The present day societal needs exert a lot of pressure on wireless systems for providing increased performance, with a twofold direction presenting the most challenging requirements: on the one hand, the constantly higher channel transmission capacity driven by the (multimedia) wireless data-link systems and, on the other hand, the pattern shaping, often complemented by beam agility, demanded by the high-end radar and space-borne telecommunication application.

The completion of these tasks is extremely complex, with the design of adequate antenna (systems) playing a pivotal role. Although antenna engineering has a long history of achievements, the magnitude of the present demands necessitates, and will still do so in the future, a continuous and sustained effort. The success in this area is indissolubly connected to mastering a broad knowledge arch, having as main pillars the in depth understanding of the pertaining (physical) phenomena and the needed manufacturing and measurement technological utensils.

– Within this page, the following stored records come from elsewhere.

(* ===== verification/ExampleRtuClientSpec.v ===== *)
(** * The RTU example client, whatever the line does

    [session base q p]: the program is connected, and the record at [q] is the
    only bus there is.  Every call keeps it and puts at most its own request on
    the line. *)

From stdpp Require Import gmap strings.
From S2P Require Import Prelude Buffer Defines Bits Pdu PduSpec PduClient PduReplies Ptr Rtu Crc RtuFrames Sys Keeps RtuClient RtuClientSpec RtuClientTransact RtuClientCalls RtuClientAnswers Kernel RtuPort RtuPortSpec RtuServerPort RtuBus RtuBusSpec RtuBusSystem RtuBusTheorems ExampleRtuClient.

(** ** The bytes of the line stay bytes *)

Section Kept.
Context {I : Indet}.

Lemma keeps_clock_now : keeps byte_line clock_now.
Proof. unfold clock_now. keep. Qed.

Lemma keeps_monotonic : keeps byte_line monotonic_us.
Proof. pose proof keeps_clock_now. unfold monotonic_us. keep. Qed.

#[local] Hint Resolve keeps_clock_now keeps_monotonic : keeps.

Lemma keeps_bus_silence b u i h : keeps byte_line (wait_bus_silence b u i h).
Proof. unfold wait_bus_silence, sleep_us. keep. Qed.

Lemma keeps_wait_readable dl : keeps byte_line (wait_readable dl).
Proof.
  assert (forall fuel, keeps byte_line (wait_readable_loop fuel dl)) as Hloop
    by (induction fuel; cbn [wait_readable_loop]; keep).
  intros w. apply Hloop.
Qed.

#[local] Hint Resolve keeps_bus_silence keeps_wait_readable : keeps.

Lemma keeps_read_exact len dl : keeps buf_bytes (read_exact_timeout len dl).
Proof.
  assert (forall fuel received, keeps buf_bytes (read_exact_loop fuel received len dl)) as Hloop.
  { induction fuel; intros; cbn [read_exact_loop]; [keep|]. destruct (received <? len); [|keep].
    apply keeps_bind; [apply (keeps_on_snd byte_line); auto with keeps|]. intros ready. destruct (negb _); [keep|].
    apply keeps_bind; [apply (keeps_on_snd byte_line); auto with keeps|]. keep. }
  intros s. apply Hloop.
Qed.

Lemma keeps_deadline c b : keeps byte_line (response_deadline_us c b).
Proof. unfold response_deadline_us. keep. Qed.

#[local] Hint Resolve keeps_read_exact keeps_deadline : keeps.

Lemma keeps_recv_response c b u fc : keeps buf_bytes (recv_response c b u fc).
Proof.
  unfold recv_response, response_length. apply keeps_bind; [apply (keeps_on_snd byte_line); auto with keeps|]. keep.
Qed.

#[local] Hint Resolve keeps_recv_response : keeps.

Lemma keeps_write_out buf len : keeps byte_line (write_all buf len).
Proof.
  assert (forall fuel sent, keeps byte_line (write_all_loop fuel buf len sent)) as Hloop
    by (induction fuel; intros; cbn [write_all_loop]; keep).
  intros w a w' Hb. unfold write_all. destruct (len <=? zlen buf); [|done]. intros Hrun.
  refine ((_ : keeps byte_line (bind _ _)) w a w' Hb Hrun). keep.
Qed.
Lemma timing_u32 c : is_u32 (t35_us c) -> is_u32 (RtuServer.effective_inter_frame_us rtu_example_config c).
Proof. done. Qed.

Lemma turn_answered r w c app :
  asked r -> turn r w -> waiting c -> zlen (reg_bank app) = 32 ->
  exists c' w', server_on_process rtu_example_config ((c, w), app)
      = Ok (0, ((c', w'), snd (serve Rtu.device r app))) /\ waiting c' /\ output w' = output w ++ reply_frame r.
Proof.
  intros Hr [Hb Ha (ts & ts2 & clk & Hclk) [He1 He2] (d & Hd)] ((Hi & Hl & _) & H0 & Ht) Hbank.
  destruct (serve_asked r app Hr Hbank) as (app' & Hserve & _). pose proof (timing_u32 c Ht) as Hs.
  assert (held c = []) as Hheld by (unfold held; by rewrite H0).
  pose proof (server_call_effect rtu_example_config Rtu.device c w app Hi Hl ltac:(by vm_compute) Hs Hb) as Heff.
  destruct (server_answers_run rtu_example_config Rtu.device c w app ts ts2 clk (request_wire r) r []
    ExampleRtuServer.SERVER_UNIT_ID d) as (c' & w' & Hrun & Hh & Hout); try done.
  - unfold stale. by rewrite H0.
  - by rewrite H0.
  - by apply asked_valid.
  - by destruct Hr as [-> | ->].
  - by left.
  - by rewrite Hheld, app_nil_r.
  - split; [done|]. rewrite Hserve. cbn [fst]. etrans; [|exact He2]. by destruct Hr as [-> | ->].
  - rewrite Hrun in Heff. destruct Heff as (_ & Hroom & Hsame & _). exists c', w'. split; [done|]. split.
    + pose proof Hroom as [Hi' _]. apply held_length in Hi'. rewrite Hh in Hi'. split; [done|]. split; [done|]. by rewrite Hsame.
    + rewrite Hout, Hserve. done.
Qed.

Lemma serve_turns_run rs ws c app :
  Forall asked rs -> Forall2 turn rs ws -> waiting c -> zlen (reg_bank app) = 32 ->
  exists c' app', serve_turns ws c app = Ok (map reply_frame rs, (c', app')) /\ waiting c' /\ zlen (reg_bank app') = 32 /\
    reg_bank app' !!! 10%nat = (if forallb is_read rs then reg_bank app !!! 10%nat else 300).
Proof.
  intros Hrs Hws. revert c app. induction Hws as [|r w rs ws Hw Hws IH]; intros c app Hc Hl.
  { by exists c, app. }
  apply Forall_cons_iff in Hrs as [Hr Hrs]. destruct (serve_asked r app Hr Hl) as (app1 & Hserve & Hl1 & H10).
  destruct (turn_answered r w c app Hr Hw Hc Hl) as (c1 & w1 & Hrun & Hc1 & Hout). rewrite Hserve in Hrun.
  destruct (IH Hrs c1 app1 Hc1 Hl1) as (c2 & app2 & Hrest & Hc2 & Hl2 & H10').
  exists c2, app2. cbn [serve_turns map forallb]. rewrite Hrun. cbn [obind snd]. rewrite Hrest. cbn [obind fst snd].
  rewrite Hout, drop_app_length. split; [done|]. split; [done|]. split; [done|]. rewrite H10', H10.
  by destruct (is_read r), (forallb is_read rs).
Qed.
End Server.
(** * Verification of the hand-gesture particle engine

    Shallow embedding of the particle-simulation engine found in
    [src/lib/optimized-particle-system.ts] and of its two sibling revisions
    [src/unnamed/part_001] (the revision with the strict sphere constraint and
    the meditation skeletons) and [src/unnamed/part_002] (the revision that
    only knows the responsive and cohesive behaviours).

    Numbers.  A JavaScript [number] is modelled by a real number: arithmetic is
    exact, and the tolerances of the specification absorb rounding.  The two
    operations that can leave the finite numbers in exact arithmetic, division
    by zero and the square root of a negative number (JavaScript answers
    Infinity or NaN), are modelled as failing operations in the [option]
    monad: a computation that returns [Some] never produced such a value.
    Indexing an array out of range (JavaScript answers [undefined]) fails in
    the same way.

    Environment.  [performance.now()] and [Math.random()] are inputs: the
    clock value read by a tick is a parameter [now], and the values returned
    by [Math.random()] are given by a stream [rnd : nat -> R] indexed by the
    call number inside the operation that draws them.

    Rendering (the instance matrix, the needle orientation quaternion, the
    camera, the skeleton meshes) never feeds back into the particle store and
    is left out. *)

From Stdlib Require Import Reals Lra Lia List Bool Psatz PeanoNat NArith.
Import ListNotations.
Open Scope R_scope.

(** ** The option monad of undefined results *)

Definition bind {A B : Type} (m : option A) (k : A -> option B) : option B :=
  match m with
  | Some a => k a
  | None => None
  end.

Notation "x <- m ;; k" := (bind m (fun x => k))
  (at level 61, m at next level, right associativity).

(** [a / b]; undefined when [b] is zero. *)
Definition jsdiv (a b : R) : option R :=
  if Req_dec_T b 0 then None else Some (a / b).

(** [Math.sqrt(a)]; undefined when [a] is negative. *)
Definition jssqrt (a : R) : option R :=
  if Rlt_dec a 0 then None else Some (sqrt a).

(** [Math.sign]. *)
Definition sign (a : R) : R :=
  if Rlt_dec 0 a then 1 else if Rlt_dec a 0 then -1 else 0.

(** [a ?? d] on an optional configuration field. *)
Definition nullish (o : option R) (d : R) : R :=
  match o with
  | Some v => v
  | None => d
  end.

(** [a || d] on a number: [d] replaces a zero. *)
Definition orElse (a d : R) : R :=
  if Req_dec_T a 0 then d else a.

(** Monadic map over the particle indices. *)
Fixpoint mapM {A B : Type} (f : A -> option B) (l : list A) : option (list B) :=
  match l with
  | [] => Some []
  | a :: l' => b <- f a ;; bs <- mapM f l' ;; Some (b :: bs)
  end.

(** Monadic left fold, the shape of a [for] loop that threads the store. *)
Fixpoint foldM {A S : Type} (f : S -> A -> option S) (l : list A) (s : S) : option S :=
  match l with
  | [] => Some s
  | a :: l' => s' <- f s a ;; foldM f l' s'
  end.

(** [arr[i] = v] for an index inside the array. *)
Fixpoint replaceAt {A : Type} (i : nat) (v : A) (l : list A) : list A :=
  match l, i with
  | [], _ => []
  | _ :: l', O => v :: l'
  | a :: l', S i' => a :: replaceAt i' v l'
  end.

(** ** THREE.Vector3

    The vector class of the three.js library, which the engine uses for all
    its geometry.  The methods mutate their receiver; here each returns the
    new value.  [normalize] is [divideScalar(length() || 1)] and
    [divideScalar(s)] is [multiplyScalar(1 / s)], as in the library. *)

Module THREE.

Recognising these commandments, the International Research Centre for Telecommunications and Radar (IRCTR) has initiated in early 2004 the Wide Band Sparse Element Array Antennas (WiSE) project, a scientific endeavour having a twofold objective: the assembling of a catalogue of (ultra) wide-band radiators that are, preferably, amenable to being incorporated in array antennas and the exploration of the functional possibilities arising from accommodating various radiators on a common aperture, an approach termed as the ‘shared aperture concept’.

Investigations performed over a period of almost 6 years have confirmed some of the initial expectations, while opening new, challenging directions to be pursued. The undertaken research resulted into a multitude of theoretical aspects being elucidated, with solutions concerning the physical implementation of these concepts being also put forward. The performed activities materialised themselves in a sizeable published scientific output and, also, in several concept demonstrators with practical applicability. At the end of this route, IRCTR is firmly anchored on the map of European antenna research and development, with a well established international recognition in the field of non-uniform and/or interleaved array antennas.

The present work offers a retrospect of the project's main achievements, while also assessing their relevance within a wider antenna engineering perspective. The volume touches upon a broad selection of topics, spanning from fundamental electromagnetics up to accounts on the state-of-the-art manufacturing technologies. The included contributions are authored by the WiSE project participants, by the members of the Users' Committee and by representatives of leading European institutes involved in the complex and fascinating antenna research area.

Ioan E. Lager, Massimiliano Simeoni.

Delft, December 22, 2009.